(** ** Nodes *)

(** The ORM object behind a node ([self._dbnode]). *)
Record DbNode : Type := mkDbNode {
  id : option Z;
  uuid : string;
  node_type : string;
  attributes : option (gmap string value);
  extras : option (gmap string value);
  nodeversion : Z
}.

Definition loc := nat.

(** The contents of a folder: the names of the files in it. *)
Definition Folder := list string.

(** The Python object [Node].  [_attrs_cache] is [None] once the
    attribute has been deleted by [del self._attrs_cache];
    [_inputlinks_cache] is the dict label -> (src, link_type), in the
    order it is iterated. *)
Record Node : Type := mkNode {
  _to_be_stored : bool;
  _dbnode : DbNode;
  _attrs_cache : option (gmap string value);
  _inputlinks_cache : list (string * (loc * LinkType));
  _temp_folder : option Folder
}.

(** Modelled from the spec: [AbstractNode.is_stored], which is not under
    src/; the storage flag [to_be_stored] is true exactly while the node
    is unstored. *)
Definition is_stored (n : Node) : bool := negb (_to_be_stored n).

(** ** The relational backend *)

(** Modelled from the spec: the tables of the relational backend
    ([aiida.backends.sqlalchemy], whose models are not under src/).  A
    node row is kept by its primary key and uuid; a link row carries
    (source id, destination id, label, type); [db_paths] is the
    transitive-closure table [DbPath] of (parent_id, child_id) pairs,
    which the backend maintains only when the closure is enabled;
    [db_groups] maps (name, type_string) to the uuids of the members. *)
Record Tables : Type := mkTables {
  db_nodes : gmap Z string;
  db_links : list DbLink;
  db_paths : list (Z * Z);
  db_groups : gmap (string * string) (list string);
  db_next_id : Z
}.

(** The session: the tables as this session sees them ([cur]), the last
    committed state, the link rows written by concurrent writers that
    this session's queries have not seen ([unseen_links]), and whether
    the backend refuses the next commit. *)
Record Session : Type := mkSession {
  cur : Tables;
  committed : Tables;
  unseen_links : list DbLink;
  commit_fails : bool
}.

Definition set_links (t : Tables) (links : list DbLink) : Tables :=
  mkTables (db_nodes t) links (db_paths t) (db_groups t) (db_next_id t).

Definition set_groups (t : Tables)
    (groups : gmap (string * string) (list string)) : Tables :=
  mkTables (db_nodes t) (db_links t) (db_paths t) groups (db_next_id t).

Definition set_cur (s : Session) (t : Tables) : Session :=
  mkSession t (committed s) (unseen_links s) (commit_fails s).

Definition option_Z_eqb (a b : option Z) : bool :=
  match a, b with
  | Some x, Some y => x =? y
  | _, _ => false
  end.

(** Two link rows clash when they share destination and label. *)
Definition same_dest_label (a b : DbLink) : bool :=
  option_Z_eqb (output_id a) (output_id b) && String.eqb (label a) (label b).

Definition row_exists (t : Tables) (k : option Z) : bool :=
  match k with
  | Some i => bool_decide (is_Some (db_nodes t !! i))
  | None => false
  end.

(** Modelled from the spec: the constraints of the link table (the
    declaration of [DbLink] is not under src/): no two links share the
    same (destination, label) pair, and both endpoints of a link row are
    keys of node rows.  Rows of concurrent writers count for the
    uniqueness. *)
Definition link_insert_allowed (s : Session) (row : DbLink) : bool :=
  row_exists (cur s) (input_id row)
  && row_exists (cur s) (output_id row)
  && negb (existsb (same_dest_label row) (db_links (cur s) ++ unseen_links s)).

(** [session.add(link)] under [session.begin_nested()]: the row is
    written, or the savepoint is rolled back and nothing has changed. *)
Definition insert_link (s : Session) (row : DbLink) : option Session :=
  if link_insert_allowed s row
  then Some (set_cur s (set_links (cur s) (db_links (cur s) ++ [row])))
  else None.

(** [DbPath.query.filter_by(parent_id=..., child_id=...).exists()] *)
Definition path_exists (t : Tables) (parent child : option Z) : bool :=
  match parent, child with
  | Some p, Some c =>
      existsb (fun pc => (fst pc =? p) && (snd pc =? c)) (db_paths t)
  | _, _ => false
  end.

(** [session.query(DbLink.label).filter(DbLink.output_id == ...,
    DbLink.label.like("link%"))] *)
Definition has_link_prefix (l : string) : bool := String.prefix "link" l.

Definition existing_from_autolabels (t : Tables) (dest : option Z)
    : list string :=
  List.map label
    (List.filter
       (fun r => option_Z_eqb (output_id r) dest && has_link_prefix (label r))
       (db_links t)).
(** The status and the date column that a manager action writes. *)
Definition target (action : string) : option (string * string) :=
  if action =? "approve" then Some ("approved", "date_of_approval")
  else if action =? "reject" then Some ("rejected", "date_of_rejection")
  else if action =? "revert" then Some ("reverted", "date_of_revert")
  else None.

(** ** The listings, by scope *)

Inductive Listing := AdminListing | ManagerListing | EmployeeListing.

Definition listing (l : Listing) : HttpRequest -> Store -> Store * Outcome :=
  match l with
  | AdminListing => listing_requests_admin
  | ManagerListing => listing_requests_manager
  | EmployeeListing => listing_requests_employee
  end.

(** The rows of a successful listing; nothing otherwise. *)
Definition returned (o : Outcome) : list Request.t :=
  match o with
  | Response (JRequests rows) _ => rows
  | _ => []
  end.

(** The employee who made a request reports to [manager]. *)
Definition reports_to (s : Store) (manager : Employee.t) (r : Request.t) : bool :=
  match Request.employee r with
  | Some pk =>
      match Employee_get pk s with
      | Some e =>
          match Employee.manager e with
          | Some m => (m =? Employee.id manager)%nat
          | None => false
          end
      | None => false
      end
  | None => false
  end.

(** The request was made by [employee]. *)
Definition made_by (employee : Employee.t) (r : Request.t) : bool :=
  match Request.employee r with
  | Some pk => (pk =? Employee.id employee)%nat
  | None => false
  end.

(** The scope of a listing as the specification words it: everything for an
    admin, the requests of the employees who report to the calling manager,
    the calling employee's own requests. *)
Definition in_scope (l : Listing) (s : Store) (caller : Principal)
           (r : Request.t) : bool :=
  match l with
  | AdminListing => true
  | ManagerListing =>
      match Employee_get_by_user caller s with
      | Some manager => reports_to s manager r
      | None => false
      end
  | EmployeeListing =>
      match Employee_get_by_user caller s with
      | Some employee => made_by employee r
      | None => false
      end
  end.

(** The filters of a listing as the specification words them: each one
    optional; the date range inclusive and open on a side that is not given;
    the name matched against first or last name without regard to case; the
    purpose filter on the employee listing only. *)
Definition on_or_after (bound : option DateParam) (r : Request.t) : bool :=
  match given_date bound with
  | Some (IsoDate d) => (d <=? Request.date_of_request r)%Z
  | _ => true
  end.

Definition on_or_before (bound : option DateParam) (r : Request.t) : bool :=
  match given_date bound with
  | Some (IsoDate d) => (Request.date_of_request r <=? d)%Z
  | _ => true
  end.

Definition has_status (status : option string) (r : Request.t) : bool :=
  match given status with
  | Some st => Request.status_of_request r =? st
  | None => true
  end.

Definition has_name (s : Store) (name : option string) (r : Request.t) : bool :=
  match given name with
  | Some n => name_matches s n r
  | None => true
  end.

Definition has_purpose (purpose : option string) (r : Request.t) : bool :=
  match given purpose with
  | Some p => icontains (Request.purpose_of_travel r) p
  | None => true
  end.

Definition selected (l : Listing) (s : Store) (q : Query.t) (r : Request.t) : bool :=
  match l with
  | AdminListing | ManagerListing =>
      has_status (Query.status q) r
      && on_or_after (Query.start_date q) r
      && on_or_before (Query.end_date q) r
      && has_name s (Query.search_name q) r
  | EmployeeListing => has_purpose (Query.purpose_of_travel q) r
  end.

(** The rows a listing is asked for. *)
Definition hits (l : Listing) (request : HttpRequest) (s : Store) : list Request.t :=
  filter (fun r => in_scope l s (user request) r
                   && selected l s (query_params request) r)
         (requests s).

(** A date bound that is given can be read as a date. *)
Definition readable (bound : option DateParam) : bool :=
  match given_date bound with
  | Some (NotADate _) => false
  | _ => true
  end.

(** The caller holds the profile that the listing is for. *)
Definition entitled (l : Listing) (request : HttpRequest) (s : Store) : bool :=
  match l with
  | AdminListing =>
      IsAuthenticated request s && IsAdmin request s
      && match Admin_get_by_user (user request) s with
         | Some _ => true
         | None => false
         end
  | ManagerListing => IsAuthenticated request s && IsManager request s
  | EmployeeListing => IsAuthenticated request s && IsEmployee request s
  end.

Definition not_found_text (l : Listing) : string :=
  match l with
  | AdminListing | ManagerListing => "No requests found"
  | EmployeeListing => "No requests found."
  end.

(** ** Vocabulary of the properties *)

(** On the employee endpoint the caller made the request; the other
    endpoints ask for the role only. *)
Definition own (a : Lifecycle) (request : HttpRequest) (s : Store) (r : Request.t) : bool :=
  match a with
  | Submit =>
      match Employee_get_by_user (user request) s with
      | Some employee => made_by employee r
      | None => false
      end
  | _ => true
  end.

(** What an endpoint answers to an action that the status of the request
    does not allow. *)
Definition invalid_transition (a : Lifecycle) : Outcome :=
  match a with
  | Approve | Reject | Revert =>
      Response (JMessage "error" "Cannot Proceed with the action!") HTTP_400_BAD_REQUEST
  | Submit => Response (JMessage "message" "Invalid action") HTTP_400_BAD_REQUEST
  | Close => Response (JMessage "error" "Request not approved yet!") HTTP_400_BAD_REQUEST
  end.

(** The date column of a request, by name. *)
Definition stamp (date_field : string) (r : Request.t) : option date :=
  if date_field =? "date_of_approval" then Request.date_of_approval r
  else if date_field =? "date_of_rejection" then Request.date_of_rejection r
  else Request.date_of_revert r.

(** The mail that tells the employee of the manager's decision. *)
Definition decision_mail (status : string) (note : Value) (employee : Employee.t) : Mail :=
  {| subject := "Request " ++ status;
     message := "Note:" ++ str_of_value note ++ " " ++ newline
                ++ " Your request for travel has been " ++ status
                ++ ". Thanks & Regards. - Admin";
     from_email := from_email_address;
     recipient_list := [User.email (Employee.user employee)] |}.

(** The mail that tells the manager of a new request. *)
Definition request_mail (employee manager : Employee.t) : Mail :=
  {| subject := "Request submitted from employee-" ++ str_of_nat (Employee.id employee);
     message := "I have submitted a request for travel. Please look into the details. Thanks & Regards. - Admin";
     from_email := from_email_address;
     recipient_list := [User.email (Employee.user manager)] |}.

(** The date bounds that a listing reads can be read as dates. *)
Definition well_formed (l : Listing) (q : Query.t) : bool :=
  match l with
  | EmployeeListing => true
  | _ => readable (Query.start_date q) && readable (Query.end_date q)
  end.

(** ** A small company, for the examples *)

Module Sample.

Definition account (pk : nat) (name mail : string) (superuser : bool) : User.t :=
  {| User.id := pk; User.username := name; User.first_name := name;
     User.last_name := "Doe"; User.email := mail;
     User.is_superuser := superuser |}.

Definition alice := account 1 "alice" "alice@example.org" false.
Definition bob := account 2 "bob" "bob@example.org" false.
Definition carol := account 3 "carol" "carol@example.org" false.
Definition root := account 4 "root" "root@example.org" true.
Definition dave := account 5 "dave" "dave@example.org" false.
Definition eve := account 6 "eve" "eve@example.org" false.

Definition staff (pk : nat) (u : User.t) (is_manager : bool)
           (manager : option nat) : Employee.t :=
  {| Employee.id := pk; Employee.user := u; Employee.is_manager := is_manager;
     Employee.manager := manager; Employee.employee_status := "active";
     Employee.date_created := 1%Z |}.

(** Alice reports to Bob; Bob and Carol are managers; Dave has no manager;
    Eve was made her own manager. *)
Definition alice_e := staff 11 alice false (Some 12).
Definition bob_e := staff 12 bob true None.
Definition carol_e := staff 13 carol true None.
Definition dave_e := staff 15 dave false None.
Definition eve_e := staff 16 eve false (Some 16).

Definition trip (pk : nat) (employee manager : option nat)
           (from_date to_date : date) (lodging : bool)
           (lodging_info : option string) (status : string) : Request.t :=
  {| Request.id := pk; Request.employee := employee; Request.manager := manager;
     Request.purpose_of_travel := "Conference";
     Request.mode_of_travel := "train";
     Request.from_date := from_date; Request.to_date := to_date;
     Request.from_where := "Lyon"; Request.to_where := "Paris";
     Request.lodging := lodging; Request.lodging_info := lodging_info;
     Request.additional_request := None; Request.additional_info := None;
     Request.message_from_manager := None; Request.message_from_admin := None;
     Request.date_of_request := 100%Z;
     Request.date_of_approval := None; Request.date_of_rejection := None;
     Request.date_of_revert := None;
     Request.resubmission_request := (status =? "reverted");
     Request.is_resubmitted := false;
     Request.status_of_request := status |}.

(** Requests 1 to 3 are Alice's, addressed to Bob; request 4 was approved
    and has lost its employee (set to null when the employee was deleted). *)
Definition store : Store :=
  {| admins := [ {| Admin.id := 1; Admin.user := root |} ];
     employees := [alice_e; bob_e; carol_e; dave_e; eve_e];
     requests :=
       [ trip 1 (Some 11) (Some 12) 110%Z 112%Z false None "submitted";
         trip 2 (Some 11) (Some 12) 120%Z 125%Z true (Some "Hotel") "reverted";
         trip 3 (Some 11) (Some 12) 130%Z 131%Z false None "to_submit";
         trip 4 None (Some 12) 140%Z 141%Z false None "approved" ];
     next_request_id := 5;
     today := 105%Z;
     outbox := [] |}.

Definition http (m : Method) (u : User.t) (body : Dict) : HttpRequest :=
  {| method := m; user := Some u; data := body; query_params := Query.empty |}.

Definition query (u : User.t) (q : Query.t) : HttpRequest :=
  {| method := GET; user := Some u; data := []; query_params := q |}.

(** Scenario 1 of the specification: 2024-01-10 to 2024-01-12 as day
    ordinals, no lodging. *)
Definition form : Dict :=
  [ ("purpose_of_travel", VStr "Customer visit");
    ("mode_of_travel", VStr "flight");
    ("from_date", VDate 738895%Z);
    ("to_date", VDate 738897%Z);
    ("from_where", VStr "Lyon");
    ("to_where", VStr "Oslo");
    ("lodging", VBool false) ].

End Sample.

(** * The employee directory and the logins *)

(** ** models.py: employees and users, saved and deleted *)

Definition EMPLOYEE_STATUS_CHOICES : list string :=
  ["active"; "inactive"; "terminated"].

(** [employee.manager = manager] *)
Definition Employee_set_manager (manager : option nat) (e : Employee.t)
  : Employee.t :=
  {| Employee.id := Employee.id e; Employee.user := Employee.user e;
     Employee.is_manager := Employee.is_manager e;
     Employee.manager := manager;
     Employee.employee_status := Employee.employee_status e;
     Employee.date_created := Employee.date_created e |}.

(** [on_delete=models.SET_NULL] on a foreign key to [Employee]: a reference
    to the deleted row becomes null. *)
Definition set_null (deleted : nat) (fk : option nat) : option nat :=
  match fk with
  | Some pk => if (pk =? deleted)%nat then None else fk
  | None => None
  end.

--------------------------------

▶ _BRIEF_:
Using the listing above, work out how many lines contain the string "existsb" and return only that number.

▶ _COMPLETED TASK_:
2